Durante uma das rebeliões do Presídio do Carandiru, algumas mães de presidiários foram entrevistadas. A maioria dizia que o filho estava preso e que judiavam dele. Ninguém dizia que tivessem sido presos injustamente; sabiam que seus filhos tinham sido preso, na maioria das vezes, por terem espalhado o mal, assaltando, estuprando, matando. Por que então choravam por eles? “Porque é meu filho!”
Essas mães, evidentemente, enxergavam em seus filhos tudo o que nós facilmente enxergamos: que não prestavam, eram perigosos etc. Porém, os amavam assim mesmo.

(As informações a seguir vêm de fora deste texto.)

(* ===== verification/NetworkRuns.v ===== *)
(** * Runs of the network

    A codec for the test context that transmits what the runs need, and the
    witnesses of the theorems of EngineNetworkFacts.v. *)

From stdpp Require Import pretty.
From S2P Require Import Prelude Types Bytes Context TestContext Coroutine ConsensusTypes Scoring SyncTypes Streaming Network EngineNetwork EngineNetworkFacts.

Section runs.

#[local] Instance net_test : Context := TestContext (Addr := N) (PK := N) (Sig := N).
#[local] Instance byte_parts : ProposalPartType := bytes.

Definition no_codec {T} : Codec T := {| decode _ := Ret None; encode _ := Ret None |}.

(** Heights below 256 are one byte, requests two, responses without values one;
    a stream message is its data. *)
Definition height_byte (h : Height) : Byte.byte := byte_of (TestHeight.as_u64 h).
Definition byte_height (b : Byte.byte) : Height := TestHeight.new (Byte.to_N b).

#[local] Instance byte_codec : NetworkCodec := {|
  consensus_msg_codec := no_codec;
  liveness_msg_codec := no_codec;
  status_codec := no_codec;
  stream_message_codec := {|
    decode data := Ret (Some (StreamMessage.new [] 0%N (StreamContent.Data data)));
    encode m := Ret (StreamContent.as_data m.(StreamMessage.content)) |};
  request_codec := {|
    decode data := Ret (match data with
                        | [a; b] => Some (Request_ValueRequest (ValueRequest.new
                                      (RangeInclusive.new (byte_height a) (byte_height b))))
                        | _ => None
                        end);
    encode q := Ret (match q with
                     | Request_ValueRequest (ValueRequest.new (RangeInclusive.new a b)) =>
                         Some [height_byte a; height_byte b]
                     end) |};
  response_codec := {|
    decode data := Ret (match data with [a] => Some (SyncValueResponse.new (byte_height a) []) | _ => None end);
    encode r := Ret (Some [height_byte r.(SyncValueResponse.start_height)]) |};
  response_encoded_len := fun _ => Ret (Some 1%N);
|}.

Definition gossip_config : NetworkConfig.t :=
  NetworkConfig.mk "/ip4/127.0.0.1" PubSubProtocol.GossipSub ChannelNames.default true true "/consensus/v1".
Definition peer_a : PeerId := [Byte.x01].
Definition peer_b : PeerId := [Byte.x02].
Definition display_id (id : P2pRequestId) : string := pretty id.

(** A transport: it looks the subscriptions up. *)
Definition subscribed (c : SwarmCall.t) (topic : string) (gossip : bool) : bool :=
  match c with
  | SwarmCall.GossipSubscribe topic' => gossip && bool_decide (topic' = topic)
  | SwarmCall.BroadcastSubscribe topic' => negb gossip && bool_decide (topic' = topic)
  | _ => false
  end.
#[local] Instance direct_transport : Transport := fun calls from c =>
  match c with
  | SwarmCall.GossipPublish topic data =>
      if existsb (fun c => subscribed c topic true) calls
      then [SwarmEvent.GossipSub (GossipEvent.Message (Some from) topic data)] else []
  | SwarmCall.BroadcastSend topic data =>
      if existsb (fun c => subscribed c topic false) calls
      then [SwarmEvent.Broadcast (BroadcastEvent.Received from topic data)] else []
  | _ => []
  end.
Lemma direct_transport_laws : TransportLaws.
Proof.
  split; intros calls from topic data Hin; unfold transport, direct_transport;
    rewrite (proj2 (existsb_exists _ calls)); try done;
    (eexists; split; [by apply list_elem_of_In|]; cbn; by rewrite bool_decide_eq_true_2).
Qed.

Definition some_part : NetworkMsg.t :=
  NetworkMsg.PublishProposalPart (StreamMessage.new [] 0%N (StreamContent.Data [Byte.x2a])).

Lemma published_message_delivered_witness :
  deliver display_id gossip_config (NetworkState.new gossip_config) (RunningState.new peer_a)
    gossip_config (NetworkState.new gossip_config) (RunningState.new peer_b) some_part
  = [NetworkEvent.ProposalPart peer_a (StreamMessage.new [] 0%N (StreamContent.Data [Byte.x2a]))].
Proof.
  apply (published_message_delivered display_id (tr_laws := direct_transport_laws)); [vm_decide|done..|].
  by exists [Byte.x2a].
Defined.

(** A request of [peer_a] on channel 9, answered. *)
Definition request_body : bytes := [Byte.x01; Byte.x03].
Definition request_event : SwarmEvent.t := SwarmEvent.Sync (SyncEvent.Request peer_a 5%N request_body 9%N).
Definition the_request : Request :=
  Request_ValueRequest (ValueRequest.new (RangeInclusive.new (TestHeight.new 1) (TestHeight.new 3))).
Definition the_response : SyncValueResponse.t := SyncValueResponse.new (TestHeight.new 1) [].

Definition request_run : list obs :=
  [Reported request_event;
   TaskCall (SwarmCall.SendEvent (Event.Sync (RawMessage.Request 5%N peer_a request_body)));
   ActorCall (NetworkCall.OutputPort (NetworkEvent.SyncRequest "5" peer_a the_request));
   Message (NetworkMsg.OutgoingResponse "5" the_response);
   ActorCall (NetworkCall.Ctrl (CtrlMsg.SyncReply 5%N [Byte.x01]));
   TaskCall (SwarmCall.SendResponse 9%N [Byte.x01])].

Lemma request_run_runs :
  exists n, node_run display_id gossip_config (new_node gossip_config peer_b) request_run n.
Proof.
  eexists. change request_run with (((([] ++ (take 2 request_run)) ++ take 1 (drop 2 request_run))
    ++ take 2 (drop 3 request_run)) ++ drop 5 request_run).
  eapply run_snoc; [eapply run_snoc; [eapply run_snoc; [eapply run_snoc; [constructor|]|]|]|].
  - eapply (step_swarm _ _ _ request_event [(_, SwarmReply.Ok)]). apply steps_cons, steps_nil.
  - eapply (step_event _ _ _ _ _ [(_, NetworkReply.Ok)]); [reflexivity|]. apply steps_cons, steps_nil.
  - eapply (step_message _ _ _ _ [(_, NetworkReply.Ok)]); [reflexivity|]. apply steps_cons, steps_nil.
  - eapply (step_ctrl _ _ _ _ _ [(_, SwarmReply.Ok)]); [reflexivity|]. apply steps_cons, steps_nil.
Qed.

Lemma responses_answer_requests_witness :
  NoDup (responses request_run) /\
  exists j resp, Message (NetworkMsg.OutgoingResponse (display_id j) resp) ∈ request_run.
Proof.
  destruct request_run_runs as [n Hn].
  destruct (responses_answer_requests display_id gossip_config peer_b request_run n Hn) as [H1 H2].
  - vm_decide.
  - vm_decide.
  - split; [exact H1|]. destruct (H2 9%N [Byte.x01]) as (j & p & b & q & resp & _ & _ & _ & Hm & _); [|by exists j, resp].
    repeat constructor.
Defined.

End runs.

Não se pode imaginar que tais mães esperem obter alguma vantagem mantendo-se fiéis a seus criminosos filhos; que eles lhes sejam úteis de alguma maneira, satisfazendo-lhes alguma cobiça ou desejo pessoal qualquer. Nada disso. É questão de pura e gratuita doação de si ao filho, sem esperança de nada em troca. Interessam-se única e exclusivamente pelo bem de seus filhos.
Refletindo sobre sentimento seria esse, capaz de manter-se atuante com tamanha força, alheio às indiscutíveis provas de que seus destinatários não o mereciam, fiquei convicto de que tratava-se de amor. Em seguida, pareceu-me evidente que o amor não se dirigia a algo que estivesse concretamente presente naquelas criaturas amadas, mas apenas virtualmente ou pelo menos potencialmente, pois as mães não pareciam ignorar nem a criminalidade nem a periculosidae de seus filhos, mas eram capazes de enxergar neles algo que eles poderiam ser, ou algo neles que poderia tê-los tornados gente boa.

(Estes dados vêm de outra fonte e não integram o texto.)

(* ===== verification/BorshRuns.v ===== *)
(** * Runs of the Borsh serialization

    The Borsh format (bytes as they are, integers in little-endian order,
    vectors after their length, enumerations after the number of the variant) for
    the Starknet context, and the witness of the theorem of Borsh.v. *)

From S2P Require Import Prelude Types Bytes Context Starknet ConsensusTypes SyncTypes StarknetTypes StarknetCodec Borsh StarknetRuns.

Section runs.

#[local] Arguments write : simpl never.
#[local] Arguments rbind : simpl never.

(** ** Integers and vectors *)

Definition le_bytes (n : nat) (v : N) : option bytes :=
  if (v <? 256 ^ N.of_nat n)%N then Some (reverse (to_be_bytes n v)) else None.
Definition read_le (n : nat) : reader N := fun b =>
  if n <=? length b then Ret (Some (from_be_bytes (reverse (take n b)), drop n b)) else Ret None.

Lemma read_le_bytes n v b rest : le_bytes n v = Some b -> read_le n (b ++ rest) = Ret (Some (v, rest)).
Proof.
  unfold le_bytes, read_le. destruct (N.ltb_spec v (256 ^ N.of_nat n)) as [Hv|]; [|done]. intros [= <-].
  assert (Hl : length (reverse (to_be_bytes n v)) = n) by by rewrite length_reverse, length_to_be_bytes.
  rewrite length_app, Hl. rewrite (proj2 (Nat.leb_le _ _)) by lia. rewrite take_app_length' by done.
  rewrite drop_app_length' by done. by rewrite reverse_involutive, from_to_be_bytes.
Qed.

#[local] Instance run_u8 : Borsh Byte.byte := {|
  serialize b := Some [b];
  deserialize_reader b := Ret (match b with x :: b => Some (x, b) | [] => None end);
|}.

Fixpoint read_all {A} `{Borsh A} (n : nat) : reader (list A) :=
  match n with 0 => rret [] | S n => x ←! deserialize_reader; xs ←! read_all n; rret (x :: xs) end.
Definition run_vec A (_ : Borsh A) : Borsh (list A) := {|
  serialize l := write (le_bytes 4 (N.of_nat (length l)) :: (serialize <$> l));
  deserialize_reader := n ←! read_le 4; read_all (N.to_nat n);
|}.
Lemma read_all_trip {A} `{BorshTrip A} (l : list A) b rest :
  write (serialize <$> l) = Some b -> read_all (length l) (b ++ rest) = Ret (Some (l, rest)).
Proof.
  revert b. induction l as [|x l IH]; intros b Hs; [by injection Hs as <-|].
  apply write_cons in Hs as (c & d & Hc & Hs & ->). cbn. rewrite <- app_assoc. erewrite rbind_trip by eassumption.
  unfold rbind. by rewrite (IH _ Hs).
Qed.
Lemma run_vec_trip A `{BorshTrip A} : BorshTrip (H := run_vec A _) (list A).
Proof.
  intros l b rest Hs. cbn in *. apply write_cons in Hs as (c & d & Hc & Hs & ->). rewrite <- app_assoc. unfold rbind.
  rewrite (read_le_bytes _ _ _ _ Hc). cbn. rewrite Nat2N.id. by apply read_all_trip.
Qed.

(** ** Enumerations *)

Definition variants {A} (l : list A) (index : A -> Byte.byte) : Borsh A := {|
  serialize x := Some [index x];
  deserialize_reader :=
    d ←! deserialize_reader;
    match List.find (fun x => bool_decide (index x = d)) l with Some x => rret x | None => rfail end;
|}.
Definition run_vote_type := variants [VoteType.Prevote; VoteType.Precommit]
  (fun t => match t with VoteType.Prevote => Byte.x00 | VoteType.Precommit => Byte.x01 end).
Definition run_validity := variants [Validity.Valid; Validity.Invalid]
  (fun t => match t with Validity.Valid => Byte.x00 | Validity.Invalid => Byte.x01 end).
Definition run_cert_type := variants [RoundCertificateType.Skip; RoundCertificateType.Precommit]
  (fun t => match t with RoundCertificateType.Skip => Byte.x00 | RoundCertificateType.Precommit => Byte.x01 end).

Definition run_round : Borsh Round.t := {|
  serialize r := match r with Round.Nil => Some [Byte.x00] | Round.Some r => write [Some [Byte.x01]; le_bytes 4 r] end;
  deserialize_reader :=
    d ←! deserialize_reader;
    match d with Byte.x00 => rret Round.Nil | Byte.x01 => r ←! read_le 4; rret (Round.Some r) | _ => rfail end;
|}.
Definition run_nil_or_val A (_ : Borsh A) : Borsh (NilOrVal.t A) := {|
  serialize v := match v with NilOrVal.Nil => Some [Byte.x00] | NilOrVal.Val v => write [Some [Byte.x01]; serialize v] end;
  deserialize_reader :=
    d ←! deserialize_reader;
    match d with Byte.x00 => rret NilOrVal.Nil | Byte.x01 => v ←! deserialize_reader; rret (NilOrVal.Val v) | _ => rfail end;
|}.
Definition run_range (Ctx : Context) (_ : Borsh Height) : Borsh RangeInclusive.t := {|
  serialize r := write [serialize r.(RangeInclusive.start); serialize r.(RangeInclusive.end_)];
  deserialize_reader := s ←! deserialize_reader; e ←! deserialize_reader; rret (RangeInclusive.new s e);
|}.

#[local] Instance run_lib : BorshLib := {|
  borsh_u8 := run_u8; borsh_vec := run_vec; borsh_round := run_round; borsh_vote_type := run_vote_type;
  borsh_validity := run_validity; borsh_cert_type := run_cert_type; borsh_nil_or_val := run_nil_or_val;
  borsh_range := run_range;
|}.

#[local] Instance run_lib_laws : BorshLibLaws.
Proof.
  split.
  - intros x b rest [= <-]. done.
  - apply run_vec_trip.
  - intros [|r] b rest Hs; cbn in Hs; [by injection Hs as <-|].
    apply write_cons in Hs as (c & d & [= <-] & (c & d' & Hc & [= <-] & ->)%write_cons & ->).
    rewrite <- !app_assoc. cbn. unfold rbind. cbn. by rewrite (read_le_bytes _ _ _ _ Hc).
  - by intros [] b rest [= <-].
  - by intros [] b rest [= <-].
  - by intros [] b rest [= <-].
  - intros A ? Ht [|v] b rest Hs; cbn in Hs; [by injection Hs as <-|].
    apply write_cons in Hs as (c & d & [= <-] & (c & d' & Hc & [= <-] & ->)%write_cons & ->).
    rewrite <- !app_assoc. cbn. unfold rbind at 1. cbn. by erewrite rbind_trip by eassumption.
  - intros Ctx ? Ht [s e] b rest Hs. unfold borsh_range, run_lib, run_range in *. cbn [serialize deserialize_reader] in *. read_fields.
Qed.

(** ** The Starknet context *)

#[local] Instance run_u8_trip : BorshTrip (H := run_u8) Byte.byte.
Proof. exact trip_u8. Qed.

Definition u64 : Borsh N := {| serialize := le_bytes 8; deserialize_reader := read_le 8 |}.
Lemma u64_trip : BorshTrip (H := u64) N.
Proof. intros v b rest Hs. by apply read_le_bytes. Qed.

#[local] Existing Instances byte_env u64 u64_trip.
#[local] Instance run_height : Borsh SnHeight.t := {|
  serialize h := write [serialize h.(SnHeight.block_number); serialize h.(SnHeight.fork_id)];
  deserialize_reader := n ←! deserialize_reader; f ←! deserialize_reader; rret (SnHeight.new n f);
|}.
#[local] Instance run_height_trip : BorshTrip SnHeight.t.
Proof. record_trip run_height. Qed.

#[local] Instance run_hash : Borsh SnHash.t := {|
  serialize h := serialize h.(SnHash.as_bytes); deserialize_reader := b ←! deserialize_reader; rret (SnHash.new b);
|}.
#[local] Instance run_hash_trip : BorshTrip SnHash.t.
Proof. intros [h] b rest Hs. unfold run_hash in *. cbn [serialize deserialize_reader] in *. by rewrite (rbind_trip (A := bytes) _ _ _ _ Hs). Qed.

#[local] Instance run_signature : Borsh SnSig := {| serialize _ := Some []; deserialize_reader := rret tt |}.
#[local] Instance run_address : Borsh PubKey := run_u8.
#[local] Instance run_address_trip : BorshTrip PubKey.
Proof. exact trip_u8. Qed.

#[local] Instance run_vote : Borsh (SnVote (PK := PubKey) (Hash := SnHash.t)) := {|
  serialize v := write [serialize v.(sn_vote_type); serialize v.(sn_vote_height); serialize v.(sn_vote_round);
    serialize v.(sn_block_hash); serialize v.(sn_voter)];
  deserialize_reader :=
    t ←! deserialize_reader; h ←! deserialize_reader; r ←! deserialize_reader; v ←! deserialize_reader;
    a ←! deserialize_reader; rret (mk_vote t h r v a);
|}.
#[local] Instance run_proposal : Borsh (SnProposal (PK := PubKey) (Hash := SnHash.t)) := {|
  serialize p := write [serialize p.(sn_proposal_height); serialize p.(sn_proposal_round); serialize p.(sn_value_id);
    serialize p.(sn_pol_round); serialize p.(sn_proposer)];
  deserialize_reader :=
    h ←! deserialize_reader; r ←! deserialize_reader; v ←! deserialize_reader; pol ←! deserialize_reader;
    a ←! deserialize_reader; rret (proposal_new h r v pol a);
|}.
#[local] Instance run_vote_trip : BorshTrip (SnVote (PK := PubKey) (Hash := SnHash.t)).
Proof. record_trip run_vote. Qed.
#[local] Instance run_proposal_trip : BorshTrip (SnProposal (PK := PubKey) (Hash := SnHash.t)).
Proof. record_trip run_proposal. Qed.

#[local] Instance run_context : BorshContext (Ctx := sn_context) := {|
  borsh_address := run_address; borsh_height := run_height; borsh_value := run_hash; borsh_value_id := run_hash;
  borsh_signature := run_signature; borsh_vote := run_vote; borsh_proposal := run_proposal;
|}.
#[local] Instance run_context_laws : BorshContextLaws (Ctx := sn_context).
Proof.
  split; [exact run_address_trip|exact run_height_trip|exact run_hash_trip|exact run_hash_trip| |exact run_vote_trip|exact run_proposal_trip].
  by intros [] b rest [= <-].
Qed.

(** Two messages one after the other, and the status of a peer. *)
Definition borsh_status_a : Status.t := Status.mk (Ctx := sn_context) (Byte.x12 :: replicate 4 Byte.x07) (SnHeight.new 3 0) (SnHeight.new 1 0).
Definition borsh_msg : SignedConsensusMsg.t := SignedConsensusMsg.Vote signed_vote.

Lemma borsh_messages_round_trip_witness :
  is_Some (serialize borsh_msg) /\ is_Some (serialize (Borsh := borsh_status (H1 := byte_multihash)) borsh_status_a) /\
  reads_back borsh_msg /\ reads_back (H := borsh_status (H1 := byte_multihash)) borsh_status_a.
Proof.
  destruct (borsh_messages_round_trip (H1 := byte_multihash) borsh_msg (LivenessMsg.Vote signed_vote)
    (ProposedValue.mk (Ctx := sn_context) at_height (Round.Some 1) Round.Nil me some_hash Validity.Valid) borsh_status_a
    (Request_ValueRequest (ValueRequest.new (RangeInclusive.new (Ctx := sn_context) at_height at_height)))
    (SyncValueResponse.new (Ctx := sn_context) at_height [])) as (Hm & _ & _ & Hs & _).
  split; [by eexists|]. split; [by eexists|]. split; [exact Hm|]. apply Hs. reflexivity.
Defined.

End runs.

Elas certamente não sabem provar que tal fator potencial presente neles poderia até regenerá-los, mas apenas acreditam que há algo assim em seus filhos.
Quando as mães do Carandiru contavam como seus filhos foram na infância, era possível admitir que tivessem razão: “quando criança, ele era muito inteligente; quando começava alguma coisa ia até o fim; era bom com as crianças...” Expressando de maneira técnica o discurso das mães, afirmavam que, quando crianças, seus filhos manifestavam personalidades onde se reuniam intelecto promissor, vontade firme e afetividade atuante. Viam-nos agindo livremente, entendendo e gostando do que faziam; isto é, viam-nos exercendo suas vocações. Amavam-nos por isso, porque os viam sendo o que nunca deveriam ter deixado de ser.